Record set
§
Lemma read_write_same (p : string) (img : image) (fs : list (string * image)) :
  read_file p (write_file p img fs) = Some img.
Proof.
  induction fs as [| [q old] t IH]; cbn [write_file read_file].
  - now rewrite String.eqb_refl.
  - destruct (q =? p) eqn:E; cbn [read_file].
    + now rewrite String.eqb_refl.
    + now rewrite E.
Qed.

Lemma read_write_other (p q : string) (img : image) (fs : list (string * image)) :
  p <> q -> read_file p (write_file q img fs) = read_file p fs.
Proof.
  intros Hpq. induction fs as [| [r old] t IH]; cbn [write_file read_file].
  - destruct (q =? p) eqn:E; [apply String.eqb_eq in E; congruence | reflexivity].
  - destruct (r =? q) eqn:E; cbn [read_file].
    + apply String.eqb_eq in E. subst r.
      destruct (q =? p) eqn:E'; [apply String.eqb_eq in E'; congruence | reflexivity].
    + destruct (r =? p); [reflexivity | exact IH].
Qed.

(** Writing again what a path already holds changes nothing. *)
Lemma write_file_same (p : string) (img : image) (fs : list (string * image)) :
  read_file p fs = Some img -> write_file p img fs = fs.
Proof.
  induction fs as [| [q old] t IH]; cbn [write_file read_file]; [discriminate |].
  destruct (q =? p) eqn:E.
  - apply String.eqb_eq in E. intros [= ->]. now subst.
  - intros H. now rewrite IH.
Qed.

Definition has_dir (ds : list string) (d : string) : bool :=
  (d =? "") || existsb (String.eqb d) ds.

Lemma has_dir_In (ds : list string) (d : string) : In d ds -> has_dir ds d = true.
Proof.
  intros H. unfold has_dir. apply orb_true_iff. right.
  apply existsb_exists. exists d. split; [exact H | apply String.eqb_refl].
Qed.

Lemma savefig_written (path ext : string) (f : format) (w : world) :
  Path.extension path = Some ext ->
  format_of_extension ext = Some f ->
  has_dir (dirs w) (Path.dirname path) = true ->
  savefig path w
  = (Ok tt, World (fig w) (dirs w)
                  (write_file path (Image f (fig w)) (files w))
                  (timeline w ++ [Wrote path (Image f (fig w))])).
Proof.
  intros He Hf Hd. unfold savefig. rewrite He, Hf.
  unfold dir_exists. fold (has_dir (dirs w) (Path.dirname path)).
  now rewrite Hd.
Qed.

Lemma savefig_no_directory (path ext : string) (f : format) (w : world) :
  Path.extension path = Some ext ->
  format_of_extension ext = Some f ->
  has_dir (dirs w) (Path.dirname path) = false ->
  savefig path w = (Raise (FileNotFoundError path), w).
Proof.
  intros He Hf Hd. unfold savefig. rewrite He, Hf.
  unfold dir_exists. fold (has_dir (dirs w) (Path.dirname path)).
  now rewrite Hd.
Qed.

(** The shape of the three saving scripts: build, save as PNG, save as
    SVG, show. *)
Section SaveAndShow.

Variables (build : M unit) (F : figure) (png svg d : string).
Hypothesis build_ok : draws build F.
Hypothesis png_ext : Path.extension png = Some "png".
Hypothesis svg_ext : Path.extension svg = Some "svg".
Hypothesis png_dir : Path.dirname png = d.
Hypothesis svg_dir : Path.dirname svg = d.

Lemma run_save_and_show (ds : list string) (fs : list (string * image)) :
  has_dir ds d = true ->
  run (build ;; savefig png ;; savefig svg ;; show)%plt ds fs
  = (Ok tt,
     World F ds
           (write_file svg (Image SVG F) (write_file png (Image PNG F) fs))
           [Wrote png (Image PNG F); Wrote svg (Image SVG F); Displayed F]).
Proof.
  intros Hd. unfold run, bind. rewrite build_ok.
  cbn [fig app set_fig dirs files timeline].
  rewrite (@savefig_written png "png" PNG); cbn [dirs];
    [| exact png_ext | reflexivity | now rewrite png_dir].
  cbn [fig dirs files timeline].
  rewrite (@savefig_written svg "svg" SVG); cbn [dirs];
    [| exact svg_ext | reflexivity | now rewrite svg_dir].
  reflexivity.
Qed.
§
Every line of the listing that includes the word "files" must be copied.

                  (write_file path (Image f (fig w)) (files w))
  cbn [fig app set_fig dirs files timeline].
  cbn [fig dirs files timeline].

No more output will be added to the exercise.